Segment Start: Information provided

Definition log (e : event) (w : World) : World :=
  mkWorld (disk w) (cwd w) (environ w) (trace w ++ [e])%list
          (stdout w) (stderr w) (fault w) (tools w).

Definition set_disk (d : node) (w : World) : World :=
  mkWorld d (cwd w) (environ w) (trace w)
          (stdout w) (stderr w) (fault w) (tools w).

Definition error_of {A} (r : result A) : error :=
  match r with
  | Ok _ => None
  | Err e => Some e
  end.

Definition IO (A : Type) : Type := World -> A * World.

Definition ret {A} (a : A) : IO A := fun w => (a, w).

Definition bind {A B} (c : IO A) (k : A -> IO B) : IO B :=
  fun w => let (a, w') := c w in k a w'.

Declare Scope io_scope.
Delimit Scope io_scope with io.
Notation "x <- c ;; k" := (bind c (fun x => k))
  (at level 100, c at next level, right associativity) : io_scope.
Notation "' p <- c ;; k" := (bind c (fun p => k))
  (at level 100, p pattern, c at next level, right associativity) : io_scope.
Notation "c ;; k" := (bind c (fun _ => k))
  (at level 100, right associativity) : io_scope.
Open Scope io_scope.

(** [fmt.Println] and [fmt.Fprintf(os.Stderr, ...)] of the program
    itself (the children write to the same streams; their output is not
    part of the model). *)
Definition Println (s : string) : IO unit :=
  fun w => (tt, mkWorld (disk w) (cwd w) (environ w) (trace w)
                        (stdout w ++ [s])%list (stderr w) (fault w) (tools w)).

Definition Eprint (s : string) : IO unit :=
  fun w => (tt, mkWorld (disk w) (cwd w) (environ w) (trace w)
                        (stdout w) (stderr w ++ [s])%list (fault w) (tools w)).

(** The text Go prints for a failed call: operation, path, cause. *)
Definition describe (c : syscall) : string :=
  match c with
  | SysGetwd => "getwd"
  | SysStat p => "stat " ++ p
  | SysLstat p => "lstat " ++ p
  | SysOpen p => "open " ++ p
  | SysReaddir p => "readdirent " ++ p
  | SysMkdir p => "mkdir " ++ p
  | SysRemove p => "remove " ++ p
  | SysRemoveAll p => "unlinkat " ++ p
  | SysExec argv => "fork/exec " ++ hd "" argv
  end.

(** One system call: it fails when the environment says so, and
    otherwise has its effect [natural] on the file system; the call and
    its error are logged. *)
Definition sys {A} (c : syscall) (natural : World -> result A * node)
  : IO (result A) :=
  fun w =>
    match fault w (trace w) c with
    | Some e =>
        let msg := describe c ++ ": " ++ e in
        (Err msg, log (c, Some msg) w)
    | None =>
        let (r, d) := natural w in
        (r, set_disk d (log (c, error_of r) w))
    end.

(** A call that only reads: [value] is what it finds. *)
Definition sys_read {A} (c : syscall) (value : World -> result A)
  : IO (result A) :=
  sys c (fun w => (value w, disk w)).

Definition ENOENT := "no such file or directory".
Definition ENOTDIR := "not a directory".
Definition EEXIST := "file exists".
Definition ENOTEMPTY := "directory not empty".
Definition EBUSY := "device or resource busy".

(* ================================================================= *)
(** ** package os *)

Record FileInfo : Type := mkFileInfo {
  Name : string;
  IsDir : bool
}.

(** What a directory tells of one of its entries. *)
Definition info_of_entry (e : string * node) : FileInfo :=
  mkFileInfo (fst e) (tree.is_dir (snd e)).

(** An open file: the name it was opened with and where it is. *)
Record file : Type := mkFile {
  file_Name : string;
  file_elems : list string
}.

Module os.

Definition Getwd : IO (result string) :=
  sys_read SysGetwd (fun w => Ok (cwd w)).

Definition LookupEnv (key : string) : IO (option string) :=
  fun w =>
    (option_map snd (find (fun kv => String.eqb (fst kv) key) (environ w)), w).

Definition Getenv (key : string) : IO string :=
  v <- LookupEnv key ;;
  ret match v with
      | Some s => s
      | None => ""
      end.

(** The entry at [p] together with what [os.FileInfo] says of it. *)
Definition stat_node (c : syscall) (p : string) : IO (result (FileInfo * node)) :=
  sys_read c (fun w =>
    match tree.resolve (cwd w) p (disk w) with
    | Some n => Ok (mkFileInfo (filepath.basename p) (tree.is_dir n), n)
    | None => Err (describe c ++ ": " ++ ENOENT)
    end).

Definition info_of (r : result (FileInfo * node)) : result FileInfo :=
  match r with
  | Ok (i, _) => Ok i
  | Err e => Err e
  end.

Definition Stat (p : string) : IO (result FileInfo) :=
  r <- stat_node (SysStat p) p ;; ret (info_of r).

Definition Open (p : string) : IO (result file) :=
  sys_read (SysOpen p) (fun w =>
    match tree.resolve (cwd w) p (disk w) with
    | Some _ => Ok (mkFile p (tree.elems (cwd w) p))
    | None => Err (describe (SysOpen p) ++ ": " ++ ENOENT)
    end).

(** [f.Readdir(0)]: all the entries of the directory, in directory
    order, in one slice. *)
Definition Readdir (f : file) : IO (result (list FileInfo)) :=
  let c := SysReaddir (file_Name f) in
  sys_read c (fun w =>
    match tree.lookup (file_elems f) (disk w) with
    | Some (Dir es) =>
        Ok (map info_of_entry es)
    | Some File => Err (describe c ++ ": " ++ ENOTDIR)
    | None => Err (describe c ++ ": " ++ ENOENT)
    end).

(** [os.Mkdir(p, perm)]. *)
Definition Mkdir (p : string) : IO error :=
  let c := SysMkdir p in
  r <- sys c (fun w =>
    match tree.resolve (cwd w) p (disk w) with
    | Some _ => (Err (describe c ++ ": " ++ EEXIST), disk w)
    | None =>
        match tree.alter (tree.elems (cwd w) p) (Some (Dir [])) (disk w) with
        | Some d => (Ok tt, d)
        | None => (Err (describe c ++ ": " ++ ENOENT), disk w)
        end
    end) ;;
  ret (error_of r).

Definition unlink (c : syscall) (p : string) (w : World) : result unit * node :=
  match tree.alter (tree.elems (cwd w) p) None (disk w) with
  | Some d => (Ok tt, d)
  | None => (Err (describe c ++ ": " ++ EBUSY), disk w)
  end.

(** [os.Remove(p)]: a file, or an empty directory. *)
Definition Remove (p : string) : IO error :=
  let c := SysRemove p in
  r <- sys c (fun w =>
    match tree.resolve (cwd w) p (disk w) with
    | None => (Err (describe c ++ ": " ++ ENOENT), disk w)
    | Some (Dir (_ :: _)) => (Err (describe c ++ ": " ++ ENOTEMPTY), disk w)
    | Some _ => unlink c p w
    end) ;;
  ret (error_of r).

Segment End: Information provided

[Your assignment] The answer must be an exact copy of every record above.

[Exercise answer]
Definition log (e : event) (w : World) : World :=
  mkWorld (disk w) (cwd w) (environ w) (trace w ++ [e])%list
          (stdout w) (stderr w) (fault w) (tools w).

Definition set_disk (d : node) (w : World) : World :=
  mkWorld d (cwd w) (environ w) (trace w)
          (stdout w) (stderr w) (fault w) (tools w).

Definition error_of {A} (r : result A) : error :=
  match r with
  | Ok _ => None
  | Err e => Some e
  end.

Definition IO (A : Type) : Type := World -> A * World.

Definition ret {A} (a : A) : IO A := fun w => (a, w).

Definition bind {A B} (c : IO A) (k : A -> IO B) : IO B :=
  fun w => let (a, w') := c w in k a w'.

Declare Scope io_scope.
Delimit Scope io_scope with io.
Notation "x <- c ;; k" := (bind c (fun x => k))
  (at level 100, c at next level, right associativity) : io_scope.
Notation "' p <- c ;; k" := (bind c (fun p => k))
  (at level 100, p pattern, c at next level, right associativity) : io_scope.
Notation "c ;; k" := (bind c (fun _ => k))
  (at level 100, right associativity) : io_scope.
Open Scope io_scope.

(** [fmt.Println] and [fmt.Fprintf(os.Stderr, ...)] of the program
    itself (the children write to the same streams; their output is not
    part of the model). *)
Definition Println (s : string) : IO unit :=
  fun w => (tt, mkWorld (disk w) (cwd w) (environ w) (trace w)
                        (stdout w ++ [s])%list (stderr w) (fault w) (tools w)).

Definition Eprint (s : string) : IO unit :=
  fun w => (tt, mkWorld (disk w) (cwd w) (environ w) (trace w)
                        (stdout w) (stderr w ++ [s])%list (fault w) (tools w)).

(** The text Go prints for a failed call: operation, path, cause. *)
Definition describe (c : syscall) : string :=
  match c with
  | SysGetwd => "getwd"
  | SysStat p => "stat " ++ p
  | SysLstat p => "lstat " ++ p
  | SysOpen p => "open " ++ p
  | SysReaddir p => "readdirent " ++ p
  | SysMkdir p => "mkdir " ++ p
  | SysRemove p => "remove " ++ p
  | SysRemoveAll p => "unlinkat " ++ p
  | SysExec argv => "fork/exec " ++ hd "" argv
  end.

(** One system call: it fails when the environment says so, and
    otherwise has its effect [natural] on the file system; the call and
    its error are logged. *)
Definition sys {A} (c : syscall) (natural : World -> result A * node)
  : IO (result A) :=
  fun w =>
    match fault w (trace w) c with
    | Some e =>
        let msg := describe c ++ ": " ++ e in
        (Err msg, log (c, Some msg) w)
    | None =>
        let (r, d) := natural w in
        (r, set_disk d (log (c, error_of r) w))
    end.

(** A call that only reads: [value] is what it finds. *)
Definition sys_read {A} (c : syscall) (value : World -> result A)
  : IO (result A) :=
  sys c (fun w => (value w, disk w)).

Definition ENOENT := "no such file or directory".
Definition ENOTDIR := "not a directory".
Definition EEXIST := "file exists".
Definition ENOTEMPTY := "directory not empty".
Definition EBUSY := "device or resource busy".

(* ================================================================= *)
(** ** package os *)

Record FileInfo : Type := mkFileInfo {
  Name : string;
  IsDir : bool
}.

(** What a directory tells of one of its entries. *)
Definition info_of_entry (e : string * node) : FileInfo :=
  mkFileInfo (fst e) (tree.is_dir (snd e)).

(** An open file: the name it was opened with and where it is. *)
Record file : Type := mkFile {
  file_Name : string;
  file_elems : list string
}.

Module os.

Definition Getwd : IO (result string) :=
  sys_read SysGetwd (fun w => Ok (cwd w)).

Definition LookupEnv (key : string) : IO (option string) :=
  fun w =>
    (option_map snd (find (fun kv => String.eqb (fst kv) key) (environ w)), w).

Definition Getenv (key : string) : IO string :=
  v <- LookupEnv key ;;
  ret match v with
      | Some s => s
      | None => ""
      end.

(** The entry at [p] together with what [os.FileInfo] says of it. *)
Definition stat_node (c : syscall) (p : string) : IO (result (FileInfo * node)) :=
  sys_read c (fun w =>
    match tree.resolve (cwd w) p (disk w) with
    | Some n => Ok (mkFileInfo (filepath.basename p) (tree.is_dir n), n)
    | None => Err (describe c ++ ": " ++ ENOENT)
    end).

Definition info_of (r : result (FileInfo * node)) : result FileInfo :=
  match r with
  | Ok (i, _) => Ok i
  | Err e => Err e
  end.

Definition Stat (p : string) : IO (result FileInfo) :=
  r <- stat_node (SysStat p) p ;; ret (info_of r).

Definition Open (p : string) : IO (result file) :=
  sys_read (SysOpen p) (fun w =>
    match tree.resolve (cwd w) p (disk w) with
    | Some _ => Ok (mkFile p (tree.elems (cwd w) p))
    | None => Err (describe (SysOpen p) ++ ": " ++ ENOENT)
    end).

(** [f.Readdir(0)]: all the entries of the directory, in directory
    order, in one slice. *)
Definition Readdir (f : file) : IO (result (list FileInfo)) :=
  let c := SysReaddir (file_Name f) in
  sys_read c (fun w =>
    match tree.lookup (file_elems f) (disk w) with
    | Some (Dir es) =>
        Ok (map info_of_entry es)
    | Some File => Err (describe c ++ ": " ++ ENOTDIR)
    | None => Err (describe c ++ ": " ++ ENOENT)
    end).

(** [os.Mkdir(p, perm)]. *)
Definition Mkdir (p : string) : IO error :=
  let c := SysMkdir p in
  r <- sys c (fun w =>
    match tree.resolve (cwd w) p (disk w) with
    | Some _ => (Err (describe c ++ ": " ++ EEXIST), disk w)
    | None =>
        match tree.alter (tree.elems (cwd w) p) (Some (Dir [])) (disk w) with
        | Some d => (Ok tt, d)
        | None => (Err (describe c ++ ": " ++ ENOENT), disk w)
        end
    end) ;;
  ret (error_of r).

Definition unlink (c : syscall) (p : string) (w : World) : result unit * node :=
  match tree.alter (tree.elems (cwd w) p) None (disk w) with
  | Some d => (Ok tt, d)
  | None => (Err (describe c ++ ": " ++ EBUSY), disk w)
  end.

(** [os.Remove(p)]: a file, or an empty directory. *)
Definition Remove (p : string) : IO error :=
  let c := SysRemove p in
  r <- sys c (fun w =>
    match tree.resolve (cwd w) p (disk w) with
    | None => (Err (describe c ++ ": " ++ ENOENT), disk w)
    | Some (Dir (_ :: _)) => (Err (describe c ++ ": " ++ ENOTEMPTY), disk w)
    | Some _ => unlink c p w
    end) ;;
  ret (error_of r).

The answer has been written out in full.